In questa meditazione personale cercherò di calare il mio percorso alla luce della relazione che ho presentato il 1° febbraio: Il ruolo della meditazione nella psicoterapia.
A me piace la vita che faccio, questo non vuol dire che sono sempre contento e soddisfatto oppure sempre sereno, ma mi piace come ho impostato la mia vita.
Non mancano i momenti di vuoto, di indecisione e di sovraffollamento di preoccupazioni ed impegni. Non mancano i momenti nei quali emerge un po’ di tristezza e i momenti nei quali mi sento molto emotivo e piango.
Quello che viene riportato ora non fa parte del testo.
Lemma consistent_forward_Some (l : t S) (f : TV S) :
  consistent l -> _forward l = Some f ->
  SegmentInPolygon.end_is_singular (last (segments l)) = false /\
  SegmentInPolygon.of_vector f = following (last (segments l)).
Proof.
  intros [Hf _] E. rewrite Hf in E. unfold forward_of in E.
  destruct (SegmentInPolygon.end_is_singular (last (segments l)));
    [discriminate|].
  injection E as <-. split; reflexivity.
Qed.

Lemma consistent_backward_Some (l : t S) (b : TV S) :
  consistent l -> _backward l = Some b ->
  SegmentInPolygon.invert (SegmentInPolygon.of_vector b)
  = preceding (first (segments l)).
Proof.
  intros [_ Hb] E. rewrite Hb in E. unfold backward_of in E.
  destruct (SegmentInPolygon.start_is_singular (first (segments l)));
    [discriminate|].
  now injection E as <-.
Qed.

(** What the trajectory keeps while it grows: its two ends are those of
    its segments, and its consecutive segments are in relation [R]. *)
Section Growth.
Variable R : SegmentInPolygon.t S -> SegmentInPolygon.t S -> Prop.

Definition grown (l : t S) : Prop :=
  consistent l /\ adjacent R (to_list (segments l)).

Hypothesis R_forward : forall s,
  SegmentInPolygon.end_is_singular s = false -> R s (following s).

Lemma push_forward_grown (l : t S) :
  grown l -> may_go_forward l = true -> grown (push_forward l).
Proof.
  intros [Hc Ha] Hgo. destruct (may_go_forward_Some l Hgo) as [f Ef].
  destruct (consistent_forward_Some l f Hc Ef) as [Es Efol].
  rewrite (push_forward_spec l f Ef). split.
  - split; cbn [_forward _backward segments _segments].
    + now rewrite last_append.
    + rewrite first_append. apply Hc.
  - cbn [segments _segments]. rewrite to_list_append.
    apply adjacent_snoc; [exact Ha|].
    rewrite Efol. unfold segments in *.
    change (List.last (rest (_segments l)) (first (_segments l)))
      with (last (_segments l)).
    now apply R_forward.
Qed.

Lemma flow_forward_grown (fuel : nat) (steps : Z) (l : t S) :
  grown l -> grown (snd (flow_forward fuel steps l)).
Proof.
  revert steps l. induction fuel as [|fuel IH]; intros steps l H; [exact H|].
  cbn [flow_forward].
  destruct (steps >? 0)%Z; cbn [andb]; [|exact H].
  fold (may_go_forward l).
  destruct (may_go_forward l) eqn:E; [|exact H].
  apply IH. now apply push_forward_grown.
Qed.

(** [flow(steps)] with [steps >= 0] is the first loop alone. *)
Lemma flow_nonneg (l : t S) (steps : Z) :
  (0 <= steps)%Z ->
  flow l steps = snd (flow_forward (Z.to_nat steps) steps l).
Proof.
  intros Hs. unfold flow.
  pose proof (flow_forward_counter S (Z.to_nat steps) steps l Hs) as Hc.
  destruct (flow_forward (Z.to_nat steps) steps l) as [steps1 l1].
  cbn [fst snd] in *. rewrite flow_backward_stuck; [reflexivity|].
  replace (steps1 <? 0)%Z with false by lia. reflexivity.
Qed.

(** [flow(steps)] with [steps <= 0] is the second loop alone. *)
Lemma flow_nonpos (l : t S) (steps : Z) :
  (steps <= 0)%Z ->
  flow l steps = snd (flow_backward (Z.to_nat (- steps)) steps l).
Proof.
  intros Hs. unfold flow. replace (Z.to_nat steps) with O by lia.
  reflexivity.
Qed.

Lemma flows_forward_grown (flows : list Z) (l : t S) :
  Forall (fun n => (0 <= n)%Z) flows ->
  grown l -> grown (fold_left flow flows l).
Proof.
  revert l. induction flows as [|n flows IH]; intros l Hn H; [exact H|].
  inversion Hn as [|x xs Hx Hxs]; subst.
  cbn [fold_left]. apply IH; [exact Hxs|].
  rewrite (flow_nonneg l n Hx). now apply flow_forward_grown.
Qed.

Hypothesis R_backward : forall s,
  SegmentInPolygon.start_is_singular s = false -> R (preceding s) s.

Lemma push_backward_grown (l : t S) :
  grown l -> may_go_backward l = true -> grown (push_backward l).
Proof.
  intros [Hc Ha] Hgo. destruct (may_go_backward_Some l Hgo) as [b Eb].
  pose proof (consistent_backward_Some l b Hc Eb) as Epre.
  assert (Es : SegmentInPolygon.start_is_singular (first (segments l)) = false).
  { destruct Hc as [_ Hb]. rewrite Hb in Eb. unfold backward_of in Eb.
    now destruct (SegmentInPolygon.start_is_singular (first (segments l))). }
  rewrite (push_backward_spec l b Eb). split.
  - split; cbn [_forward _backward segments _segments].
    + rewrite last_appendleft. apply Hc.
    + reflexivity.
  - cbn [segments _segments]. rewrite to_list_appendleft.
    unfold to_list in *. cbn [adjacent]. split; [|exact Ha].
    rewrite Epre. now apply R_backward.
Qed.

Lemma flow_backward_grown (fuel : nat) (steps : Z) (l : t S) :
  grown l -> grown (snd (flow_backward fuel steps l)).
Proof.
  revert steps l. induction fuel as [|fuel IH]; intros steps l H; [exact H|].
  cbn [flow_backward].
  destruct (steps <? 0)%Z; cbn [andb]; [|exact H].
  fold (may_go_backward l).
  destruct (may_go_backward l) eqn:E; [|exact H].
  apply IH. now apply push_backward_grown.
Qed.

Lemma flow_grown (l : t S) (steps : Z) : grown l -> grown (flow l steps).
Proof.
  intros H. destruct (Z.le_gt_cases 0 steps) as [Hs|Hs].
  - rewrite (flow_nonneg l steps Hs). now apply flow_forward_grown.
  - rewrite (flow_nonpos l steps) by lia. now apply flow_backward_grown.
Qed.

Lemma flows_grown (flows : list Z) (l : t S) :
  grown l -> grown (fold_left flow flows l).
Proof.
  revert l. induction flows as [|n flows IH]; intros l H; [exact H|].
  cbn [fold_left]. apply IH. now apply flow_grown.
Qed.
End Growth.

Lemma init_grown (R : SegmentInPolygon.t S -> SegmentInPolygon.t S -> Prop)
    (v : TV S) :
  grown R (init v).
Proof.
  split; [apply init_consistent|].
  unfold init. rewrite _setup_backward_eq, _setup_forward_eq. exact I.
Qed.

(** X3. In a trajectory built by the constructor and any calls of
    [flow], [is_forward_separatrix()] holds exactly when the last segment
    ends at a singularity, and [is_backward_separatrix()] exactly when
    the first segment starts at one; so [is_saddle_connection()] holds
    exactly when both do. *)
Theorem separatrix_is_singular_end (v : TV S) (flows : list Z) :
  let l := fold_left flow flows (init v) in
  is_forward_separatrix l
  = SegmentInPolygon.end_is_singular (last (segments l)) /\
  is_backward_separatrix l
  = SegmentInPolygon.start_is_singular (first (segments l)) /\
  is_saddle_connection l
  = SegmentInPolygon.end_is_singular (last (segments l))
    && SegmentInPolygon.start_is_singular (first (segments l)).
Proof.
  intros l.
  assert (H : grown (fun _ _ => True) l).
  { apply flows_grown; [trivial | trivial | apply init_grown]. }
  destruct H as [[Hf Hb] _].
  assert (E1 : is_forward_separatrix l
               = SegmentInPolygon.end_is_singular (last (segments l))).
  { unfold is_forward_separatrix. rewrite Hf. unfold forward_of.
    now destruct (SegmentInPolygon.end_is_singular (last (segments l))). }
  assert (E2 : is_backward_separatrix l
               = SegmentInPolygon.start_is_singular (first (segments l))).
  { unfold is_backward_separatrix. rewrite Hb. unfold backward_of.
    now destruct (SegmentInPolygon.start_is_singular (first (segments l))). }
  split; [exact E1|]. split; [exact E2|].
  unfold is_saddle_connection. now rewrite E1, E2.
Qed.

(** X4. In a trajectory built by the constructor and any calls of
    [flow], each segment is tied to the one after it: the later one is
    [next()] of the earlier one, or the earlier one was built backward
    from the start of the later one.  When all the calls have
    [steps >= 0], every segment is [next()] of the one before it. *)
Theorem consecutive_segments (v : TV S) (flows : list Z) :
  let l := fold_left flow flows (init v) in
  adjacent (fun s s' => SegmentInPolygon.next s = Ok s' \/ s = preceding s')
    (to_list (segments l)) /\
  (Forall (fun n => (0 <= n)%Z) flows ->
   adjacent (fun s s' => SegmentInPolygon.next s = Ok s')
     (to_list (segments l))).
Proof.
  intros l. split.
  - apply (flows_grown _); [| |apply init_grown].
    + intros s Hs. left. now apply next_following.
    + intros s Hs. now right.
  - intros Hn. apply (flows_forward_grown _); [|exact Hn|apply init_grown].
    intros s Hs. now apply next_following.
Qed.
End FlowMore.

Section FlowFrame.
Context {F : ExactField} {S : FlatSurface F}.
Import StraightLineTrajectory.

Lemma flow_backward_counter (fuel : nat) (steps : Z) (l : t S) :
  (steps <= 0)%Z -> (fst (flow_backward fuel steps l) <= 0)%Z.
Proof.
  revert steps l. induction fuel as [|fuel IH]; intros steps l Hs; [exact Hs|].
  cbn [flow_backward].
  destruct (steps <? 0)%Z eqn:E; cbn [andb]; [|exact Hs].
  destruct (negb (is_backward_separatrix l) && negb (is_closed l));
    [|exact Hs].
  apply IH. lia.
Qed.

(** The first loop appends one segment for each unit it takes off
    [steps], and leaves the backward end alone. *)
Lemma flow_forward_appends (fuel : nat) (steps : Z) (l : t S) :
  exists added,
    to_list (segments (snd (flow_forward fuel steps l)))
    = to_list (segments l) ++ added /\
    Z.of_nat (List.length added) = (steps - fst (flow_forward fuel steps l))%Z /\
    _backward (snd (flow_forward fuel steps l)) = _backward l.
Proof.
  revert steps l. induction fuel as [|fuel IH]; intros steps l.
  - exists []. cbn. rewrite app_nil_r. repeat split. lia.
  - cbn [flow_forward].
    destruct (steps >? 0)%Z; cbn [andb].
    + fold (may_go_forward l). destruct (may_go_forward l) eqn:E.
      * destruct (may_go_forward_Some l E) as [f Ef].
        destruct (IH (steps - 1)%Z (push_forward l)) as (added & H1 & H2 & H3).
        assert (Hs : to_list (segments (push_forward l))
                     = to_list (segments l) ++ [SegmentInPolygon.of_vector f])
          by (now rewrite (push_forward_spec l f Ef)).
        assert (Hb : _backward (push_forward l) = _backward l)
          by (now rewrite (push_forward_spec l f Ef)).
        rewrite Hs, <- app_assoc in H1. rewrite Hb in H3.
        exists (SegmentInPolygon.of_vector f :: added).
        split; [exact H1|]. split; [|exact H3].
        cbn [List.length]. lia.
      * exists []. cbn. rewrite app_nil_r. repeat split. lia.
    + exists []. cbn. rewrite app_nil_r. repeat split. lia.
Qed.

(** The second loop prepends one segment for each unit it adds to
    [steps], and leaves the forward end alone. *)
Lemma flow_backward_prepends (fuel : nat) (steps : Z) (l : t S) :
  exists added,
    to_list (segments (snd (flow_backward fuel steps l)))
    = added ++ to_list (segments l) /\
    Z.of_nat (List.length added) = (fst (flow_backward fuel steps l) - steps)%Z /\
    _forward (snd (flow_backward fuel steps l)) = _forward l.
Proof.
  revert steps l. induction fuel as [|fuel IH]; intros steps l.
  - exists []. cbn. repeat split. lia.
  - cbn [flow_backward].
    destruct (steps <? 0)%Z; cbn [andb].
    + fold (may_go_backward l). destruct (may_go_backward l) eqn:E.
      * destruct (may_go_backward_Some l E) as [b Eb].
        destruct (IH (steps + 1)%Z (push_backward l)) as (added & H1 & H2 & H3).
        assert (Hs : to_list (segments (push_backward l))
                     = SegmentInPolygon.invert (SegmentInPolygon.of_vector b)
                       :: to_list (segments l))
          by (now rewrite (push_backward_spec l b Eb)).
        assert (Hf : _forward (push_backward l) = _forward l)
          by (now rewrite (push_backward_spec l b Eb)).
        rewrite Hs in H1. rewrite Hf in H3.
        exists (added ++
                [SegmentInPolygon.invert (SegmentInPolygon.of_vector b)]).
        split; [now rewrite <- app_assoc|]. split; [|exact H3].
        rewrite length_app. cbn [List.length]. lia.
      * exists []. cbn. repeat split. lia.
    + exists []. cbn. repeat split. lia.
Qed.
Non mancano i momenti nei quali il mio sonno non è sereno, mi sveglio presto e la testa comincia a viaggiare. Infine sono molto preoccupato per il mondo come va e come lo stiamo lasciando ai nostri figli, non sono distaccato da questi eventi e non penso che tutto è al suo giusto posto.
Ci vuole adrenalina e passione per stare in questa storia piena di soprusi ed ingiustizie. Certo devo restare sereno interiormente ed avere chiaro la misura di ciò che può fare un singolo, anche organizzato in gruppi, come me. Ma penso che Dio ci abbia dato la responsabilità di questo mondo e ci abbia assegnato il compito di costruire il Regno di Dio. So che è molto da cristiano ragionare così e poco da induista, ma io sono fondamentalmente un seguace di Gesù Cristo.
E sono fondamentalmente contento perché mi sento sulla strada dell’autenticità e dell’integrità, ho chiaro il cammino e la meta.
Credo che curare la mia dimensione spirituale e coltivare i valori che sono la luce e la guida di questa dimensione con la meditazione e la preghiera sia la salvezza della mia vita, al di là di cosa ci aspetta dopo la morte, ho fiducia e basta, questa è la Fede.